A paper I wrote on this windstorm, titled "Did Antecedent Hot and Dry Weather Contribute to An Unusual Level of Tree Damage During the 29 August 2015 Windstorm in the Lower Mainland of British Columbia?" appeared in the June 2016 issue of the Canadian Meteorological and Oceanographic Society Bulletin. The link leads to a PDF version of the article.

Figure 1.1 above Peak gusts (mph and km/h) for the August 29, 2015 windstorm. Wind speeds are largely from long-term surface airways weather observation sites, data buoys, lighthouses and C-MAN stations, with limited data from other networks (e.g. RAWS). Stations with long histories are preferred because of the research focus on intercomparison of historic storms. Numbers preceded by a tilde (~) represent the highest gust report in a dataset that has been interrupted at the height of the storm--usually data loss is from power outages. Values in italics are gusts estimated from peak wind, usually 2-minute or 5-minute, using a 1.3 gust factor. Stations with high-wind criteria gusts (≥58 mph or 93 km/h) are denoted with white-filled circles. Isotachs depicting ≥60 mph (~100 km/h) gusts are included to highlight the regions that had concentrations of the indicated magnitudes. The track of the extratropical cyclone center is shown (yellow arrow). Click on the map to see a larger version. Here is a map listing the station names.

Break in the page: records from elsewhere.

(** X21: for a request below 2^62 bytes, when the pool is empty or the end
    of a live chunk and the allocator's blocks lie inside the address space,
    a block that [mem_fmalloc] returns lies, with its size rounded up to a
    multiple of 16, inside a live chunk; it starts where the pool started or
    at the start of a chunk just obtained; and the pool is afterwards the
    rest of that chunk, right behind the block. *)
Theorem mem_fmalloc_within_chunk fuel n w p w' :
  0 < n < 2 ^ 62 →
  fits w → pool_ok w →
  mem_fmalloc fuel n w = Ret p w' →
  p ≠ NULL →
  pool_ok w' ∧
  heap (vars w') = p + align16 n ∧
  ((p = heap (vars w) ∧ live (libc w') = live (libc w)) ∨
   (∃ c, live (libc w') = (p, c) :: live (libc w))) ∧
  ∃ base size,
    (base, size) ∈ live (libc w') ∧ base ≤ p ∧ p + align16 n ≤ base + size.
Proof.
  intros Hn Hfits Hpool H Hp. rewrite mem_fmalloc_eq in H.
  pose proof (align16_small n ltac:(lia)) as (Hr1 & _ & _).
  set (r := align16 n) in *.
  destruct (decide (r = 0)); [lia|].
  destruct (decide (r ≤ heapleft (vars w))) as [Hfit|Hfit].
  - injection H as <- <-. simpl.
    destruct Hpool as [Hz|(base & size & Hin & Hb0 & Hb & Hl & Hsum & Htop)]; [lia|].
    unfold size_t. rewrite !Z.mod_small by lia.
    split_and!.
    + right. exists base, size. unfold cut. simpl. unfold size_t.
      rewrite !Z.mod_small by lia. split_and!; try done; lia.
    + done.
    + by left.
    + exists base, size. split_and!; [done|done|lia].
  - apply refill_Ret in H as (_ & _ & _ & _ & A5). rewrite decide_False in A5 by done.
    destruct A5 as ([k Hk] & A6 & A7 & A8). simpl in *.
    pose proof (chunk_size_bounds r ltac:(lia)) as Hc.
    set (c := chunk_size r) in *.
    assert (0 < p ∧ p + c < 2 ^ 64) as [Hp0 Hpc].
    { rewrite Hk. apply Hfits. by rewrite <- Hk. }
    unfold size_t in A7, A8. rewrite Z.mod_small in A7, A8 by lia.
    split_and!.
    + right. exists p, c. rewrite A6, A7, A8.
      split_and!; try lia. by left.
    + done.
    + right. by exists c.
    + exists p, c. rewrite A6. split_and!; [by left|lia|lia].
Qed.

Lemma mem_fmalloc_within_chunk_witness :
  pool_ok example_after_fmalloc ∧
  heap (vars example_after_fmalloc) = 4096 + align16 24 ∧
  ((4096 = heap (vars example_world) ∧
    live (libc example_after_fmalloc) = live (libc example_world)) ∨
   (∃ c, live (libc example_after_fmalloc) = (4096, c) :: live (libc example_world))) ∧
  ∃ base size,
    (base, size) ∈ live (libc example_after_fmalloc) ∧ base ≤ 4096 ∧
    4096 + align16 24 ≤ base + size.
Proof.
  apply (mem_fmalloc_within_chunk 2 24 example_world 4096 example_after_fmalloc).
  - lia.
  - intros k sz. change (allocator (libc example_world)) with example_allocator.
    unfold example_allocator. destruct (sz <? 1048576) eqn:E; [|done]. intros _.
    apply Z.ltb_lt in E.
    pose proof (Nat.mod_upper_bound k 1000 ltac:(lia)) as Hk. lia.
  - left. reflexivity.
  - reflexivity.
  - unfold NULL. lia.
Defined.

Lemma malloc_fail n w :
  allocator (libc w) (requests (libc w)) n = NULL →
  malloc n w = Ret NULL (after_requests 1 w).
Proof.
  intros Ha. unfold malloc, request, mbind, M_bind. rewrite Ha.
  rewrite decide_True by done. unfold ret, mret, M_ret, after_requests.
  f_equal. unfold on_libc. f_equal. unfold set_requests. f_equal. lia.
Qed.

Lemma refill_fail fuel r w :
  (1 ≤ fuel)%nat →
  mem_behavior (vars w) = MEM_RETNULL →
  allocator (libc w) (requests (libc w)) (heapleft (vars w)) = NULL →
  refill (S fuel) r w = Ret NULL (on_vars (set_heap NULL) (after_requests 1 w)).
Proof.
  intros Hf Hb Ha. cbn [refill].
  unfold mbind at 1, M_bind at 1, gets at 1.
  rewrite (mem_bind_eq _ _ _ _ _ (malloc_fail _ w Ha)).
  unfold mbind at 1, M_bind at 1, modify at 1.
  rewrite decide_True by done.
  destruct fuel as [|fuel]; [lia|].
  unfold mem_exception, mbind, M_bind, gets.
  cbn [vars on_vars after_requests on_libc mem_behavior set_heap].
  rewrite Hb. reflexivity.
Qed.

More details are forthcoming.

2.0 Synoptic Analysis

2.1 Storm Track

Figure 2.1 above Storm track estimation largely based on surface maps provided by the US. NOAA Weather Prediction Center, and satellite photo interpretation. Faded blue track follows a secondary low-pressure center that followed very close to the primary low. Date and time in PST and central pressure in hPa (mb).

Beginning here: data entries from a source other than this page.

(** The ids collected from the indexes of the given interests: each id of
    one of the indexes, once. *)
Lemma collectIds_spec st interests :
  NoDup (ChatRoomRepository.collectIds st interests) ∧
  ∀ id, id ∈ ChatRoomRepository.collectIds st interests
        ↔ ∃ tag, tag ∈ interests ∧
                 id ∈ Redis.hKeys st (REDIS_KEYS.interestChatRooms tag).
Proof.
  unfold ChatRoomRepository.collectIds.
  assert (H : ∀ acc,
    (NoDup acc →
     NoDup (fold_left
       (λ chatRoomIds interest,
          fold_left ChatRoomRepository.set_add
            (Redis.hKeys st (REDIS_KEYS.interestChatRooms interest)) chatRoomIds)
       interests acc)) ∧
    ∀ id, id ∈ fold_left
       (λ chatRoomIds interest,
          fold_left ChatRoomRepository.set_add
            (Redis.hKeys st (REDIS_KEYS.interestChatRooms interest)) chatRoomIds)
       interests acc
     ↔ id ∈ acc ∨ ∃ tag, tag ∈ interests ∧
                         id ∈ Redis.hKeys st (REDIS_KEYS.interestChatRooms tag)).
  { induction interests as [|i interests IH]; intros acc; simpl.
    - split; [done|]. intros id. split; [by left|].
      intros [?|(tag & Htag & _)]; [done|]. by apply elem_of_nil in Htag.
    - destruct (IH (fold_left ChatRoomRepository.set_add
                      (Redis.hKeys st (REDIS_KEYS.interestChatRooms i)) acc))
        as [Hnd Hin].
      destruct (fold_set_add (Redis.hKeys st (REDIS_KEYS.interestChatRooms i)) acc)
        as [Hin' Hnd'].
      split; [intros Hacc; by apply Hnd, Hnd'|].
      intros id. rewrite Hin, Hin'. split.
      + intros [[?|?]|(tag & Htag & ?)]; [by left| |].
        * right. exists i. split; [by left|done].
        * right. exists tag. split; [by right|done].
      + intros [?|(tag & Htag & ?)]; [by left; left|].
        apply elem_of_cons in Htag as [->|Htag]; [by left; right|].
        right. by exists tag. }
  destruct (H []) as [Hnd Hin]. split; [apply Hnd, NoDup_nil_2|].
  intros id. rewrite Hin. split; [|by right].
  intros [Hx|?]; [|done]. by apply elem_of_nil in Hx.
Qed.

End SortFacts.

(** ** Reading the log *)

Module PageFacts.
Import ZSetFacts MessageFacts.

Section Sorted.
Context {A : Type} (R : relation A).

Lemma sorted_sublist (l1 l2 : list A) :
  l1 `sublist_of` l2 → StronglySorted R l2 → StronglySorted R l1.
Proof.
  induction 1 as [|x l1 l2 Hsub IH|x l1 l2 Hsub IH]; intros Hs.
  - constructor.
  - apply StronglySorted_inv in Hs as [Hs Hx]. constructor; [by apply IH|].
    rewrite Forall_forall in Hx |- *. intros y Hy. apply Hx.
    by eapply elem_of_sublist.
  - apply StronglySorted_inv in Hs as [Hs _]. by apply IH.
Qed.

End Sorted.

(** A cursor printed from a timestamp is read as the exclusive bound at that
    timestamp. *)
Lemma maxScore_printed (t : Z) :
  MessageRepository.maxScore (Some (Text.toString t)) = Excl t.
Proof.
  unfold MessageRepository.maxScore.
  pose proof (TextFacts.toString_nonempty t) as Hne.
  pose proof (TextFacts.parseInt_toString t) as Hp.
  destruct (Text.toString t); [done|]. by rewrite Hp.
Qed.


End PageFacts.

(** ** Reading through the client *)

Module ClientFacts.
(** X12: the hunt option of the emergency strategy, when there is one, was
    built from an opponent of the list that is strictly shorter than Self,
    has at least 3 segments, and whose head is less than [my_health - 5]
    cells from Self's head; its score is above 50. So hunting needs a Self
    of at least 4 segments with a health above 5. *)
Theorem hunt_option_is_worthwhile
        (my_head : Pos) (my_length my_health : Z) (opponents : list Snake)
        (game_state : GameState) (best_hunt_option : HuntOption) :
  for_each (hunt_step my_head my_length my_health opponents game_state) opponents None
  = Ok (Some best_hunt_option) ->
  (exists opponent,
      In opponent opponents
      /\ hunt_option_of my_head my_length my_health opponents game_state
                        opponent best_hunt_option
      /\ HUNT_REWARD_THRESHOLD <= len (snake_body opponent) < my_length
      /\ hunt_distance best_hunt_option < my_health - 5)
  /\ Py.gt (hunt_score best_hunt_option) (Int 50) = true
  /\ 4 <= my_length
  /\ 5 < my_health.
Proof.
  intros H.
  pose (P := fun best : option HuntOption =>
               match best with
               | None => True
               | Some h =>
                   (exists opponent,
                       In opponent opponents
                       /\ hunt_option_of my_head my_length my_health opponents game_state
                                         opponent h
                       /\ HUNT_REWARD_THRESHOLD <= len (snake_body opponent) < my_length
                       /\ hunt_distance h < my_health - 5)
                   /\ Py.gt (hunt_score h) (Int 50) = true
               end).
  assert (HP : P (Some best_hunt_option)).
  { apply (for_each_invariant P
             (hunt_step my_head my_length my_health opponents game_state) opponents)
      with (s := None); [|exact I|exact H].
    clear H. intros o best best' Ho Hbest Hstep. unfold hunt_step in Hstep.
    apply bind_Ok in Hstep as (opponent_head & Hhead & Hstep).
    destruct (Z.leb_spec my_length (len (snake_body o))) as [E1|E1];
      [injection Hstep as <-; exact Hbest|].
    destruct (Z.leb_spec (my_health - 5) (_manhattan_distance my_head opponent_head))
      as [E2|E2]; [injection Hstep as <-; exact Hbest|].
    apply bind_Ok in Hstep as (threat & Hthreat & Hstep).
    apply bind_Ok in Hstep as (s1 & _ & Hstep).
    apply bind_Ok in Hstep as (s2 & _ & Hstep).
    apply bind_Ok in Hstep as (score & _ & Hstep).
    destruct (Py.gt score (Int 50)) eqn:E3; cbn [andb] in Hstep;
      [|injection Hstep as <-; exact Hbest].
    destruct (Z.leb_spec HUNT_REWARD_THRESHOLD (len (snake_body o))) as [E4|E4];
      [|injection Hstep as <-; exact Hbest].
    case_if_in Hstep; injection Hstep as <-; [|exact Hbest].
    cbn [P]. split; [|exact E3].
    exists o. split; [exact Ho|]. split; [|cbn [hunt_distance]; lia].
    unfold hunt_option_of. cbn [hunt_target hunt_distance hunt_third_party_risk hunt_path_safe].
    auto. }
  cbn [P] in HP. destruct HP as [(o & Ho & Hof & Hlen & Hd) Hscore].
  split; [exists o; auto|]. split; [exact Hscore|].
  unfold HUNT_REWARD_THRESHOLD in Hlen.
  destruct Hof as (_ & Hdist & _). rewrite Hdist in Hd.
  assert (0 <= _manhattan_distance my_head (hunt_target best_hunt_option))
    by (unfold _manhattan_distance; lia).
  lia.
Qed.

Data Sources and Bibliography

Data Sources

Surface observations are from the National Climatic Data Center, the National Data Buoy Center, Environment Canada and the University of Washington. Surface maps used for storm track determination are from the US. Weather Prediction Center. Upper-air analysis is based on maps from the US. National Center for Environmental Prediction. Satellite photos are from the US. National Weather Service. Upper-air sounding data are from the University of Wyoming Department of Atmospheric Science.